What to do: Starting with the first line below, reproduce each line exactly until you have included the one bearing "(new_client : pyval".

(Excerpts from a dataset)
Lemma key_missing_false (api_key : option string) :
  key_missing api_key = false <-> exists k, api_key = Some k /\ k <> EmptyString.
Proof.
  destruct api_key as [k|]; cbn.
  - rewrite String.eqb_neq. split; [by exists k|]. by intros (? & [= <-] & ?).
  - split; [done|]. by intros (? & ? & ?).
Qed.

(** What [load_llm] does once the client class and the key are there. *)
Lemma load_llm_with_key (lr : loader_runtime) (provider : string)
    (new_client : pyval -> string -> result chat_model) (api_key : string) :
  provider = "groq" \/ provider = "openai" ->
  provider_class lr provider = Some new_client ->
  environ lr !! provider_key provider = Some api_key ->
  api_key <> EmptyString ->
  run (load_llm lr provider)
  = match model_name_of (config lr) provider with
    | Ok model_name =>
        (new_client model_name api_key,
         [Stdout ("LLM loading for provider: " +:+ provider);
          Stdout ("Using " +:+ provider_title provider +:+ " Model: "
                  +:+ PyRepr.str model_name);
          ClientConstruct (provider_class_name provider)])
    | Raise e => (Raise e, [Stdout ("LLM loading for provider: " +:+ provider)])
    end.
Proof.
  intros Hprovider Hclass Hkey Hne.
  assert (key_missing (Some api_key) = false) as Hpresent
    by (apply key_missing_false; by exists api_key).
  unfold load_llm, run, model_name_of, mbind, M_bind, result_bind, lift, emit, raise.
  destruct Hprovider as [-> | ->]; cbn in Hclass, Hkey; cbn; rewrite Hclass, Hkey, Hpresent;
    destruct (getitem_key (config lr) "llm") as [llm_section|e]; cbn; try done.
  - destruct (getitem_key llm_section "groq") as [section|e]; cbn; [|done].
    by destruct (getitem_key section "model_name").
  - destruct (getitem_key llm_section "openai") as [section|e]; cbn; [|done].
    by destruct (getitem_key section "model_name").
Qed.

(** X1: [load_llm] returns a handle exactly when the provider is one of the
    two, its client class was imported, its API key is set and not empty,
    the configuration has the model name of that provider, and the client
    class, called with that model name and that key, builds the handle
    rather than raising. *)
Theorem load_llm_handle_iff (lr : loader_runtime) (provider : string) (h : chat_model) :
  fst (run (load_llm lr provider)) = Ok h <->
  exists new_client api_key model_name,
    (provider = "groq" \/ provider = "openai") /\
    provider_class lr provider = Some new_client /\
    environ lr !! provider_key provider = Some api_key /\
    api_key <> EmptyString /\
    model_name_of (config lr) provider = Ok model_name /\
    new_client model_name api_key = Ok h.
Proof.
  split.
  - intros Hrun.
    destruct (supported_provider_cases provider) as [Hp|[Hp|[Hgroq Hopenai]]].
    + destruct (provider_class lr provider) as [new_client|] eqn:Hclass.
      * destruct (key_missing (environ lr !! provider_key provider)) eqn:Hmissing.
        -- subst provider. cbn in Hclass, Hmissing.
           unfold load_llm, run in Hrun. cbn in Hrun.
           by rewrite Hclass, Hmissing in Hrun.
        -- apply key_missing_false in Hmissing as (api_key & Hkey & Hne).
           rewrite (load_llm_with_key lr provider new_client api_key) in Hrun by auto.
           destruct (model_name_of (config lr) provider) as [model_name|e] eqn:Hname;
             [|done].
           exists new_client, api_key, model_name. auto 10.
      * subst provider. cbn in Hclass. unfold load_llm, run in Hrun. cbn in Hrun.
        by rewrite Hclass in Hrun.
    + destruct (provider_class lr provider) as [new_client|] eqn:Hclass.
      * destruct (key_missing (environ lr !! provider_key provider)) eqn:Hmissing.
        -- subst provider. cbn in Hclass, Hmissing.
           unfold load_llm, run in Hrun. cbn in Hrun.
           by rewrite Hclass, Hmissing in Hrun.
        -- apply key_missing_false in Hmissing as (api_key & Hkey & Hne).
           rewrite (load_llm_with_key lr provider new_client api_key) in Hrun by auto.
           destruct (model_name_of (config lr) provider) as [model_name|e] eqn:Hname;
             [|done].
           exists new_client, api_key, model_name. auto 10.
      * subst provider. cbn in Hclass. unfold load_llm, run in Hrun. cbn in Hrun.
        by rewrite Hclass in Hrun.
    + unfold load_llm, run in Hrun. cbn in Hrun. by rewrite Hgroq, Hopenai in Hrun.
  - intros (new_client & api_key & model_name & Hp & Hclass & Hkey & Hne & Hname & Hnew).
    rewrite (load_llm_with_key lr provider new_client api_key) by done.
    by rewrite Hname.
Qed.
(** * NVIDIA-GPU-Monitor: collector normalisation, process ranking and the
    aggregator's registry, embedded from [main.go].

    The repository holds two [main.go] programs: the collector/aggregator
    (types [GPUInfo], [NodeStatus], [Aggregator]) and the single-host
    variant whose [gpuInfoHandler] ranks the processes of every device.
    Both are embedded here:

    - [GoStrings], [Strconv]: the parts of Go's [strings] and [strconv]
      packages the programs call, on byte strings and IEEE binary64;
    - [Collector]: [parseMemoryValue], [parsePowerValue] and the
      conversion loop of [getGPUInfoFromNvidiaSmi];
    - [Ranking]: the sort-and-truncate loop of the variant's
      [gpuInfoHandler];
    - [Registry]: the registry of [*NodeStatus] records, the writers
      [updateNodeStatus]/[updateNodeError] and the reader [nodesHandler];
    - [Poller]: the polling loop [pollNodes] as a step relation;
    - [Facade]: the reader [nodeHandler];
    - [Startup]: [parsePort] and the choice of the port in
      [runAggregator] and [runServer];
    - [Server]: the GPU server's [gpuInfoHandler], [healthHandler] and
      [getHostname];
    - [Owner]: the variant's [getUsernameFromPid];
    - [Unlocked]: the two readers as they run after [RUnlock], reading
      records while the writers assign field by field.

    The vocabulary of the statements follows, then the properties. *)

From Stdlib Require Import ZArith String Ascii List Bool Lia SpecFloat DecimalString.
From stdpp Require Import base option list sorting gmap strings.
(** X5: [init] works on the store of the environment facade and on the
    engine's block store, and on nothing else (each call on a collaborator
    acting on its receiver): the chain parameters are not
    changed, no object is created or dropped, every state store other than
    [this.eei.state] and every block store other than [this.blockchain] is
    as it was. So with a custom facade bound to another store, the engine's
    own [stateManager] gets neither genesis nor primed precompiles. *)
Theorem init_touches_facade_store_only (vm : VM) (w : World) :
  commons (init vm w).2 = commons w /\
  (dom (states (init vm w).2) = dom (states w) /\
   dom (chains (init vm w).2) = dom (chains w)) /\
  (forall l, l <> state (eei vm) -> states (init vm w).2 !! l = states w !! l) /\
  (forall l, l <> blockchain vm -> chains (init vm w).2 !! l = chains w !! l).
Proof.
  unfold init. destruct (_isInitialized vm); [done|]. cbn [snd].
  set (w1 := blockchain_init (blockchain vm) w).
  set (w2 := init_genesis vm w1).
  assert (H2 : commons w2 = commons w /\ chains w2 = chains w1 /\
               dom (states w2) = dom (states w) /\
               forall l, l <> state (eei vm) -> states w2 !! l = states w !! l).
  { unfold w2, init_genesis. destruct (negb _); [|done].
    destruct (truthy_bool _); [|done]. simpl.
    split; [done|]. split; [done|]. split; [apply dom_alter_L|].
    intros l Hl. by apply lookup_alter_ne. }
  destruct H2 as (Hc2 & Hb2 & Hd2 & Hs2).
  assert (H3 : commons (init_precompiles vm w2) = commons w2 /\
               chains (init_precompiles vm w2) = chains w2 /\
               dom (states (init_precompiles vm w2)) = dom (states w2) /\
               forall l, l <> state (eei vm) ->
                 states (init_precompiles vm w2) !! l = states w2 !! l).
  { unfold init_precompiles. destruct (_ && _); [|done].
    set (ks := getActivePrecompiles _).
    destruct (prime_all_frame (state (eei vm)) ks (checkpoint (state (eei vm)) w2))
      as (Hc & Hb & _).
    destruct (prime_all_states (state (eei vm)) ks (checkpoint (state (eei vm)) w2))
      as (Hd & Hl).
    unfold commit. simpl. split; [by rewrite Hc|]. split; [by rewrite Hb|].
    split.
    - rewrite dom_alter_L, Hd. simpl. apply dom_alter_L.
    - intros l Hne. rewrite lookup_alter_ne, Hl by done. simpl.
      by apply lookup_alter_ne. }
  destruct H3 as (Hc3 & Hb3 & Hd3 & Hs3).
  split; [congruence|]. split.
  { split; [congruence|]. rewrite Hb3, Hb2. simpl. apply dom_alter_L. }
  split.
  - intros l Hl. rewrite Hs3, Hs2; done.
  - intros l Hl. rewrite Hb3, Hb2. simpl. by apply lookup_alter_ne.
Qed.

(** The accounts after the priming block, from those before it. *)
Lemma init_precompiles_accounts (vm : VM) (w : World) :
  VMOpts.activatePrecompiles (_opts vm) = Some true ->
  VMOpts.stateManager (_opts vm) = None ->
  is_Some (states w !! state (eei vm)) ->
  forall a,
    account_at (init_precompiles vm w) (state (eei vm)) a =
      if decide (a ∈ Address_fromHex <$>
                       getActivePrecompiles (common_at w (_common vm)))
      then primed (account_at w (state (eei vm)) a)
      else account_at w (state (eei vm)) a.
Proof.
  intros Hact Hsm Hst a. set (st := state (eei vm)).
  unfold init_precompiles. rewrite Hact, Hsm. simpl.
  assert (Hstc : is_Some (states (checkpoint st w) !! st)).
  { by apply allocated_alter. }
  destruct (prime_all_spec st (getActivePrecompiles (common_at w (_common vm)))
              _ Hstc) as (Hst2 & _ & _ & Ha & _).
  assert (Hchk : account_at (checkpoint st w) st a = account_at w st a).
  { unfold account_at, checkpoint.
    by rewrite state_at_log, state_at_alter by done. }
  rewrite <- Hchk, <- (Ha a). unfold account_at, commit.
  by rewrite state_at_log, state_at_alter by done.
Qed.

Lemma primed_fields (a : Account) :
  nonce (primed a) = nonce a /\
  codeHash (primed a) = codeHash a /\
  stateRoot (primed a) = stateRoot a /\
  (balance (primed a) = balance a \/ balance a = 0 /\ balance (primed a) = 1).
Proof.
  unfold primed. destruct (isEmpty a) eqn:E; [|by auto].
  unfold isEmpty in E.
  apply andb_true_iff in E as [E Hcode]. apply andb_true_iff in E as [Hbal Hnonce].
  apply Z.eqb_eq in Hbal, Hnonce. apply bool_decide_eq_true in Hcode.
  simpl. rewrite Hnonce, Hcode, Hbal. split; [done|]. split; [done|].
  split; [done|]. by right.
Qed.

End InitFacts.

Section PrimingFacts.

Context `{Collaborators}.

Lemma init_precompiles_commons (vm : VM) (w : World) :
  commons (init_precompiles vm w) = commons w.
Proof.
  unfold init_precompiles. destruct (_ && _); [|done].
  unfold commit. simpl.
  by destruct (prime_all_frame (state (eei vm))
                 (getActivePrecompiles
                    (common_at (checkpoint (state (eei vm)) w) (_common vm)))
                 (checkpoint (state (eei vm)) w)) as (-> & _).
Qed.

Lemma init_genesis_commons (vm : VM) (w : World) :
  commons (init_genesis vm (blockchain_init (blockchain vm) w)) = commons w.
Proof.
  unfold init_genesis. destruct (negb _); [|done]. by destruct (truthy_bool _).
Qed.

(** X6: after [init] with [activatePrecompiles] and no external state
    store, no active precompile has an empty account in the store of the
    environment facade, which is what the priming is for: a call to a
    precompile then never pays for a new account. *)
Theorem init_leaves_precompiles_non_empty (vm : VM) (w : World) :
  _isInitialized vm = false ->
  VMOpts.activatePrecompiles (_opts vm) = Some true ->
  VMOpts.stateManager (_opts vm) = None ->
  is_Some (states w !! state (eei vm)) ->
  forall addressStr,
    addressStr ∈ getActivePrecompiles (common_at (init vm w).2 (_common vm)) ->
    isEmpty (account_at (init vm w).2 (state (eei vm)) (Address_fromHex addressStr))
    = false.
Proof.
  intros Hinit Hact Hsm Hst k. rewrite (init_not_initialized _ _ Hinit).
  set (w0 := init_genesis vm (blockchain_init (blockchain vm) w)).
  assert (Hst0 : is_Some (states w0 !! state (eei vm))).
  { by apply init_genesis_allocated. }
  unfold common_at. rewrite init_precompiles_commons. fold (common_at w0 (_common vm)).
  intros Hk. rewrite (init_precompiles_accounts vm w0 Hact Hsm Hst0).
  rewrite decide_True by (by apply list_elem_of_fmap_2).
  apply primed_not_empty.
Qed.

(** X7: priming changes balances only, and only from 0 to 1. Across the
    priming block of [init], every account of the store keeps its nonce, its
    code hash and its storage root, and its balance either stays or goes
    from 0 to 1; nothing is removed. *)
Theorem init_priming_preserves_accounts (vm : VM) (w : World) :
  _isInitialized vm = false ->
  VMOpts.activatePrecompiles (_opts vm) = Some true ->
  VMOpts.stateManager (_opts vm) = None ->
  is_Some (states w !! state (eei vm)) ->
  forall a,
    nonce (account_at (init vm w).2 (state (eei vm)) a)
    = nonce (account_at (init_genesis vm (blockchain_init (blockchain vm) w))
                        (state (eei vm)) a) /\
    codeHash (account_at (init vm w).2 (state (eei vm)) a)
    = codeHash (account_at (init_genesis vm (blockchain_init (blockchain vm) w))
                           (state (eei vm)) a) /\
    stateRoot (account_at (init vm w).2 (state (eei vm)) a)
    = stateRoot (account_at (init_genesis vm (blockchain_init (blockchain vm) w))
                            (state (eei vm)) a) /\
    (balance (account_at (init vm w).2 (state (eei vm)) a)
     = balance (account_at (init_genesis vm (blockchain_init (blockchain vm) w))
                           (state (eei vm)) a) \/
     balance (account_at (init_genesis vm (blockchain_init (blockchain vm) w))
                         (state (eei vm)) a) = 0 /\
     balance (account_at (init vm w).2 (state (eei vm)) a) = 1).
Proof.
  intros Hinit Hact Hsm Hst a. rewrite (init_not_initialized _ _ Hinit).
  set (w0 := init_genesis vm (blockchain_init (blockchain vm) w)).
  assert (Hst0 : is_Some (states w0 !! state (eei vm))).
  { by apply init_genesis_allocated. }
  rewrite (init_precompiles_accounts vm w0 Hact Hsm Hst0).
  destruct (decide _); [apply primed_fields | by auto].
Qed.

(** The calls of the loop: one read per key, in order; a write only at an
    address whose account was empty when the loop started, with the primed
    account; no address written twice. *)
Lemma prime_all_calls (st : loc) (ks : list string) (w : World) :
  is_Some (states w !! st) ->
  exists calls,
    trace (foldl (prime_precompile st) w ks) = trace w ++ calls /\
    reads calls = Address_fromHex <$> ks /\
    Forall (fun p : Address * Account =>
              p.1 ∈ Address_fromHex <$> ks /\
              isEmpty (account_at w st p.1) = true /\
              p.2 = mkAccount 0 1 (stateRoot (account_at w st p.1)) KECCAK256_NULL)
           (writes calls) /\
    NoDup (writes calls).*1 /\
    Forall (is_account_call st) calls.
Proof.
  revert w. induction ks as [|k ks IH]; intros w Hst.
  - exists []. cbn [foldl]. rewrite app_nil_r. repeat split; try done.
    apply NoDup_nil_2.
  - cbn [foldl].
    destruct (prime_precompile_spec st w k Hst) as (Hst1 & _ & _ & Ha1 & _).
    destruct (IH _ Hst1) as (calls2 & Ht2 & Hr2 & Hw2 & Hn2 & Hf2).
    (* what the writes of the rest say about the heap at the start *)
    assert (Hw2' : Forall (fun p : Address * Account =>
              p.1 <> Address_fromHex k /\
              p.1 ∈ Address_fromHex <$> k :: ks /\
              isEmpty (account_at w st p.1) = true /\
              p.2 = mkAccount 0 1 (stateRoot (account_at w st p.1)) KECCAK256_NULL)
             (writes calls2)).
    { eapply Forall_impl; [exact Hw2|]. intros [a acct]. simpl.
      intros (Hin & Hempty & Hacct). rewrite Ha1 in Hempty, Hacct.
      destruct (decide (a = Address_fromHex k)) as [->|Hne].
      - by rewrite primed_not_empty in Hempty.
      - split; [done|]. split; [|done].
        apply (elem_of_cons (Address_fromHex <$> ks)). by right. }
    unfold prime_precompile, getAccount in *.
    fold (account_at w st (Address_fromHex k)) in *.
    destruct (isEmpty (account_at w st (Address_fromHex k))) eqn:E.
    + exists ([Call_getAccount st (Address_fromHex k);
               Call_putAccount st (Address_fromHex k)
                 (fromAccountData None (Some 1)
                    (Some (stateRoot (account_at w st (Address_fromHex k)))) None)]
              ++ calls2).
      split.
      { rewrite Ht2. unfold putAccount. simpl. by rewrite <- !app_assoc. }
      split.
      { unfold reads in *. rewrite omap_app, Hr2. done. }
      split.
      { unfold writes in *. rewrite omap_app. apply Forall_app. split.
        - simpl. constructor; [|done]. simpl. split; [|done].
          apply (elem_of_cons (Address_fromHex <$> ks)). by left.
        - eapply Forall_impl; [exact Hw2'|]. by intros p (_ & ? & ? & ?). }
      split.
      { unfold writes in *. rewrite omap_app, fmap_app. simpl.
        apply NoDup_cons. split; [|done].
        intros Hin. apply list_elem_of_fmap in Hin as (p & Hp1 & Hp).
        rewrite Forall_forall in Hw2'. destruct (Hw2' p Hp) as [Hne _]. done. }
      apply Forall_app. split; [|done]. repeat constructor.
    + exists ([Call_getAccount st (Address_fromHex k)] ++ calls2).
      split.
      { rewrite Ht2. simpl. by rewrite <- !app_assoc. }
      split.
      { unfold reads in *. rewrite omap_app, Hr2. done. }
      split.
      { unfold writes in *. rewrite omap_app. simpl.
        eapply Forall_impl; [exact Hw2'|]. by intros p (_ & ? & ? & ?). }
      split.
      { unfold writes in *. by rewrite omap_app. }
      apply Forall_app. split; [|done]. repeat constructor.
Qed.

Output:
Lemma key_missing_false (api_key : option string) :
  key_missing api_key = false <-> exists k, api_key = Some k /\ k <> EmptyString.
Proof.
  destruct api_key as [k|]; cbn.
  - rewrite String.eqb_neq. split; [by exists k|]. by intros (? & [= <-] & ?).
  - split; [done|]. by intros (? & ? & ?).
Qed.

(** What [load_llm] does once the client class and the key are there. *)
Lemma load_llm_with_key (lr : loader_runtime) (provider : string)
    (new_client : pyval -> string -> result chat_model) (api_key : string) :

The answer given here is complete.